Greg McDermott, center, got the most out of a young Creighton team last season. (Chris Jones / USA Today)

Kalkbrenner will also have a major impact on whether the Bluejays live up to the hype. He’s one of those rare rim protectors who can block a ton of shots (2.6 per game) without committing a ton of fouls (1.4 per game, and only once has he committed more than three). Kalkbrenner was named Big East Defensive Player of the Year, and his mix of size and trickery allowed McDermott to field the best defensive team Creighton had had in a long time. The Bluejays were ranked eighth in the nation in 2-point defense (43.6%) and 19th in adjusted defensive efficiency, according to It’s Creighton’s highest ranking in this category since began tracking efficiency stats in 1997.

Meanwhile, the Bluejays continued to haul a ton of 3s on the offensive side (19.7 attempts per game, second-highest in the Big East) but missed far more than usual (31.3%, which was by far their worst percentage in McDermott’s 12 seasons there). Scheierman’s arrival would be a game-changer, but he won’t be the only significant addition. McDermott released another veteran sniper from the portal in Francisco Farabello, who shot 40.2% on 3 for three seasons as a reserve at TCU, and the coach calls redshirt rookie Mason Miller a forward 6-8 from Tennessee who is the son of NBA veteran Mike Miller, “our team’s best shooter.”

Then there is the expected improvement from last year’s neophytes. Along with Nembhard, 6-7 forward Arthur Kaluma (10.4 points, 5.4 rebounds) and 6-4 guard Trey Alexander (7.4 points, 2.5 assists) were named to the first-team year of the Big East. Their numbers were impressive, but their maturity and perseverance proved even more valuable as the season progressed. “I give those freshmen a lot of credit because they were extremely hard workers,” Kalkbrenner said. “We never gave up in games. That’s a big reason we’re so close. We all wanted to win for each other. Everything fell into place and by the end of the year we were really cooking.

All this heat presents a very high class problem. Scheierman might have turned down players like Kansas, Kentucky and Duke to play in his home country, but those programs are used to high expectations. McDermott knows his players will have to adjust to the new weather. “I was on both sides of this game,” he said with a laugh. “Usually when you’re picked eighth or ninth there’s a reason, so I prefer to be in that situation.

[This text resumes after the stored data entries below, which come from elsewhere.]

(* ===== verification/Invocation.v ===== *)
(** * Invocations on the wire

    What the client library (src/rfaas/include/rfaas/executor.hpp) and the executor
    (src/server/executor/fast_executor.{hpp,cpp}, functions.cpp) must agree on: the
    index of a function in the library, the 32-bit word that comes with the input of
    an invocation and the one that comes with its result. *)

From stdpp Require Import sorting.
From S2P Require Import Prelude.

Module Invocation.

(** ** Function names

    Both sides read the names of the functions in the library's symbol table and
    sort them ([std::sort]); the client sends the position of the name
    ([std::find], [std::distance]). *)

Definition sort_names (symbols : list string) : list string := merge_sort String.le symbols.

Definition func_index (fname : string) (names : list string) : option Z :=
  Z.of_nat ∘ fst <$> list_find (fname =.) names.

(** ** The word of an invocation

    16 bits of invocation number, the bit that asks for a solicited reply, 15 bits of
    function index. *)

Definition async_code (invoc_id func_idx : Z) : Z :=
  u32 (Z.lor (Z.lor (Z.shiftl invoc_id 16) (Z.shiftl 1 15)) func_idx).
Definition execute_code (invoc_id func_idx : Z) : Z :=
  u32 (Z.lor (Z.shiftl invoc_id 16) func_idx).

Definition submission (solicited : bool) (invoc_id func_idx : Z) : Z :=
  if solicited then async_code invoc_id func_idx else execute_code invoc_id func_idx.

(** [if (++_invoc_id == 65536) _invoc_id = 1] *)
Definition next_invoc (invoc_id : Z) : Z :=
  if invoc_id + 1 =? 65536 then 1 else invoc_id + 1.

(** What the executor reads: [int info = ntohl(imm_data)]. *)
Definition invocation_mask : Z := 0x7FFF.
Definition solicited_mask : Z := 0x8000.

Definition info (imm_data : Z) : Z := i32 (ntohl imm_data).
Definition func_id (info : Z) : Z := Z.land info invocation_mask.
Definition invoc_id (info : Z) : Z := Z.shiftr info 16.
Definition solicited (info : Z) : bool := nonzero (Z.land info solicited_mask).

(** ** The word of a result *)

Definition result_code (invoc_id : Z) : Z := u32 (Z.lor (Z.shiftl invoc_id 16) 0).

(** What the client reads: [uint32_t val = ntohl(imm_data)]. *)
Definition return_val (val : Z) : Z := Z.land val 0xFFFF.
Definition finished_invoc_id (val : Z) : Z := Z.shiftr val 16.

(** ** Lemmas *)

Lemma u32_lor_shift (a b : Z) : 0 ≤ b < 2 ^ 16 → u32 (Z.lor (Z.shiftl a 16) b) = u16 a * 2 ^ 16 + b.
Proof.
  intros Hb. rewrite lor_shiftl_add by lia. rewrite Z.shiftl_mul_pow2 by lia.
  unfold wrap. change (2 ^ 32) with (2 ^ 16 * 2 ^ 16).
  rewrite Z.rem_mul_r by lia.
  assert ((a * 2 ^ 16 + b) mod 2 ^ 16 = b) as -> by (rewrite Z.add_comm, Z.mod_add, Z.mod_small; lia).
  assert ((a * 2 ^ 16 + b) / 2 ^ 16 = a) as -> by (rewrite Z.div_add_l, Z.div_small; lia). lia.
Qed.

Lemma submission_value sol i f : 0 ≤ f < 2 ^ 15 →
  submission sol i f = u16 i * 2 ^ 16 + (if sol then 2 ^ 15 else 0) + f.
Proof.
  intros Hf. destruct sol; unfold submission, async_code, execute_code.
  - rewrite <-Z.lor_assoc. rewrite (lor_shiftl_add 1 f 15) by lia.
    change (Z.shiftl 1 15) with (2 ^ 15). rewrite u32_lor_shift by lia. lia.
  - rewrite u32_lor_shift by lia. lia.
Qed.

(** Reading a 32-bit word as a signed integer. *)
Lemma i32_cases x : 0 ≤ x < 2 ^ 32 → i32 x = if x <? 2 ^ 31 then x else x - 2 ^ 32.
Proof.
  intros Hx. unfold i32, swrap. destruct (Z.ltb_spec x (2 ^ 31)).
  - rewrite Z.mod_small by lia. lia.
  - replace (x + 2 ^ (32 - 1)) with (x - 2 ^ 31 + 1 * 2 ^ 32) by lia.
    rewrite Z.mod_add, Z.mod_small by lia. lia.
Qed.

(** The three fields of a word with number [i], flag [sol] and index [f]. *)
Lemma info_fields i sol f : 0 ≤ f < 2 ^ 15 →
  let x := info (htonl (submission sol i f)) in
  func_id x = f ∧ solicited x = sol ∧ invoc_id x = i16 i.
Proof.
  intros Hf x. subst x. unfold info. rewrite ntohl_htonl, submission_value by done.
  assert (0 ≤ u16 i < 2 ^ 16) as Hi by (by apply wrap_range).
  set (c := u16 i * 2 ^ 16 + (if sol then 2 ^ 15 else 0) + f).
  assert (0 ≤ c < 2 ^ 32) as Hc by (unfold c; destruct sol; lia).
  rewrite (wrap_small 32 c), i32_cases by done.
  set (y := if c <? 2 ^ 31 then c else c - 2 ^ 32).
  assert (∃ k, y = c + k * 2 ^ 32 ∧ k = if c <? 2 ^ 31 then 0 else -1) as (k & Hy & Hk).
  { exists (if c <? 2 ^ 31 then 0 else -1). split; [|done]. unfold y. destruct (c <? 2 ^ 31); lia. }
  rewrite Hy. split_and!.
  - unfold func_id, invocation_mask. change 0x7FFF with (Z.ones 15). rewrite land_wrap by lia.
    change (wrap 15 ?x) with (x mod 2 ^ 15). unfold c.
    replace (_ + _ + f + k * 2 ^ 32) with (f + (u16 i * 2 + (if sol then 1 else 0) + k * 2 ^ 17) * 2 ^ 15)
      by (destruct sol; lia).
    rewrite Z.mod_add, Z.mod_small by lia. done.
  - unfold solicited, nonzero, solicited_mask.
    assert (Z.land (c + k * 2 ^ 32) 0x8000 = if sol then 2 ^ 15 else 0) as ->; [|by destruct sol].
    change 0x8000 with (Z.shiftl (Z.ones 1) 15).
    replace (c + k * 2 ^ 32) with (Z.shiftl (u16 i * 2 + (if sol then 1 else 0) + k * 2 ^ 17) 15 + f)
      by (rewrite Z.shiftl_mul_pow2 by lia; unfold c; destruct sol; lia).
    rewrite <-lor_shiftl_add by lia. rewrite Z.land_lor_distr_l.
    assert (Z.land f (Z.shiftl (Z.ones 1) 15) = 0) as ->.
    { rewrite <-(Z.mod_small f (2 ^ 15)) by done. rewrite <-Z.land_ones by lia. zbits. }
    rewrite Z.lor_0_r, <-Z.shiftl_land, Z.land_ones by lia. rewrite Z.shiftl_mul_pow2 by lia.
    replace (u16 i * 2 + (if sol then 1 else 0) + k * 2 ^ 17)
      with ((if sol then 1 else 0) + (u16 i + k * 2 ^ 16) * 2 ^ 1) by lia.
    rewrite Z.mod_add by lia. by destruct sol.
  - unfold invoc_id. rewrite Z.shiftr_div_pow2 by lia.
    replace (c + k * 2 ^ 32) with ((u16 i + k * 2 ^ 16) * 2 ^ 16 + ((if sol then 2 ^ 15 else 0) + f))
      by (unfold c; lia).
    rewrite Z.div_add_l, (Z.div_small ((if sol then _ else _) + f)) by (destruct sol; lia).
    rewrite <-(swrap_wrap 16 i) by lia. unfold swrap. change (16 - 1) with 15.
    subst k. unfold c. destruct (Z.ltb_spec (u16 i * 2 ^ 16 + (if sol then 2 ^ 15 else 0) + f) (2 ^ 31)).
    + rewrite Z.mod_small by (destruct sol; lia). lia.
    + replace (u16 i + 2 ^ 15) with (u16 i - 2 ^ 15 + 1 * 2 ^ 16) by lia.
      rewrite Z.mod_add, Z.mod_small by (destruct sol; lia). lia.
Qed.

(** The number of an invocation survives the executor, which treats it as signed. *)
Lemma result_fields i :
  let val := ntohl (htonl (result_code (i16 i))) in
  finished_invoc_id val = u16 i ∧ return_val val = 0.
Proof.
  intros val. subst val. rewrite ntohl_htonl. unfold result_code.
  rewrite u32_lor_shift by lia. rewrite wrap_swrap by lia.
  assert (0 ≤ u16 i < 2 ^ 16) as Hi by (by apply wrap_range).
  rewrite (wrap_small 32) by lia. rewrite Z.add_0_r. split.
  - unfold finished_invoc_id. rewrite Z.shiftr_div_pow2, Z.div_mul by lia. done.
  - unfold return_val. change 0xFFFF with (Z.ones 16). rewrite land_wrap by lia. apply Z.mod_mul. lia.
Qed.

Lemma sort_names_perm s s' : s ≡ₚ s' → sort_names s = sort_names s'.
Proof.
  intros Hp. apply (StronglySorted_unique String.le);
    [apply (StronglySorted_merge_sort String.le)..|].
  unfold sort_names. by rewrite !(merge_sort_Permutation String.le).
Qed.

Lemma func_index_lookup fname names :
  fname ∈ names → ∃ i, func_index fname names = Some (Z.of_nat i) ∧ names !! i = Some fname.
Proof.
  intros Hin. unfold func_index.
  destruct (list_find_elem_of (fname =.) names fname Hin eq_refl) as [[i f] Hf].
  pose proof Hf as Hf'. apply list_find_Some in Hf' as (Hl & <- & _). exists i. by rewrite Hf.
Qed.

(** What an executor and then the client make of the word of an [async], whatever the
    size of the number. *)
Lemma async_func_id i f : 0 ≤ f < 2 ^ 15 → func_id (info (htonl (async_code i f))) = f.
Proof. apply (info_fields i true f). Qed.

Lemma async_invoc_id i f : 0 ≤ f < 2 ^ 15 → invoc_id (info (htonl (async_code i f))) = i16 i.
Proof. apply (info_fields i true f). Qed.

Lemma answer_number i f : 0 ≤ f < 2 ^ 15 →
  finished_invoc_id (ntohl (htonl (result_code (invoc_id (info (htonl (async_code i f))))))) = u16 i.
Proof. intros Hf. rewrite async_invoc_id by done. apply result_fields. Qed.

Lemma answer_value i f : 0 ≤ f < 2 ^ 15 →
  return_val (ntohl (htonl (result_code (invoc_id (info (htonl (async_code i f))))))) = 0.
Proof. intros Hf. rewrite async_invoc_id by done. apply result_fields. Qed.

Lemma func_index_Some fname names idx :
  func_index fname names = Some idx → 0 ≤ idx < Z.of_nat (length names) ∧ znth names idx = Some fname.
Proof.
  unfold func_index. intros ([i g] & (Hl & <- & _)%list_find_Some & ->)%fmap_Some. cbn.
  pose proof (lookup_lt_Some _ _ _ Hl). split; [lia|]. unfold znth.
  rewrite bool_decide_eq_true_2 by lia. by rewrite Nat2Z.id.
Qed.

(** ** Theorems *)

(** C29. The function that runs is the one that was called, and its result comes back
    to the call. For a library of at most 32768 functions and an invocation number of
    16 bits: the client finds an index for the name; the executor, which has read the
    same symbols in any order, finds at the index it decodes the same name and knows
    whether a solicited reply is wanted; and the word it answers with gives the client
    the number of the invocation and the value 0. *)
Theorem invocation_roundtrip symbols symbols' fname number sol :
  symbols ≡ₚ symbols' → fname ∈ symbols → Z.of_nat (length symbols) ≤ 2 ^ 15 → 0 ≤ number < 2 ^ 16 →
  ∃ idx, func_index fname (sort_names symbols) = Some idx ∧
    let x := info (htonl (submission sol number idx)) in
    znth (sort_names symbols') (func_id x) = Some fname ∧ solicited x = sol ∧
    let val := ntohl (htonl (result_code (invoc_id x))) in
    finished_invoc_id val = number ∧ return_val val = 0.
Proof.
  intros Hp Hin Hlen Hn.
  destruct (func_index_lookup fname (sort_names symbols)) as (i & Hi & Hl).
  { unfold sort_names. by rewrite (merge_sort_Permutation String.le). }
  exists (Z.of_nat i). split; [done|].
  assert ((i < length symbols)%nat) as Hlt.
  { apply lookup_lt_Some in Hl. unfold sort_names in Hl. by rewrite (merge_sort_Permutation String.le) in Hl. }
  destruct (info_fields number sol (Z.of_nat i) ltac:(lia)) as (Hf & Hs & Hv). cbn zeta.
  rewrite Hf, Hs, Hv. destruct (result_fields number) as [Hr Hz]. cbn zeta in Hr, Hz. rewrite Hr, Hz.
  split_and!; [|done|by apply wrap_small|done].
  rewrite <-(sort_names_perm symbols symbols') by done. unfold znth.
  rewrite bool_decide_eq_true_2 by lia. by rewrite Nat2Z.id.
Qed.

Lemma invocation_roundtrip_witness :
  ∃ idx, func_index "resize" (sort_names ["resize"; "empty"; "_init"]) = Some idx ∧
    znth (sort_names ["_init"; "resize"; "empty"]) (func_id (info (htonl (submission true 40000 idx)))) =
      Some "resize"%string ∧
    finished_invoc_id (ntohl (htonl (result_code (invoc_id (info (htonl (submission true 40000 idx))))))) = 40000.
Proof.
  destruct (invocation_roundtrip ["resize"; "empty"; "_init"] ["_init"; "resize"; "empty"] "resize" 40000 true)
    as (idx & Hi & Hz & _ & Hf & _).
  - apply (bool_decide_unpack (["resize"; "empty"; "_init"]%string ≡ₚ ["_init"; "resize"; "empty"]%string)).
    vm_compute. exact I.
  - apply list_elem_of_here.
  - vm_compute. discriminate.
  - split; [discriminate|reflexivity].
  - exists idx. split; [exact Hi|]. split; [exact Hz|exact Hf].
Defined.

End Invocation.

It’ll be part of the maturation process in this group to understand how well you need to be when you get the target. on your back. It will be something that we will have to learn to adapt to.”

The Bluejays’ most recent commitment has also been on both sides of the expectation game. Four years ago, he was ignored by almost everyone. Two weeks ago, he was courted by almost everyone. Whatever happens from here, he thinks he’s ready for his close-up. “It’s the kind of situation I’ve always dreamed of,” Scheierman said. “At the end of the day, the goal for me is the NBA. If that doesn’t happen this year, then I’m thrilled to have the opportunity to return home and ultimately compete for a national title at Creighton: I wouldn’t have ended up here if I hadn’t thought we had a good chance of winning.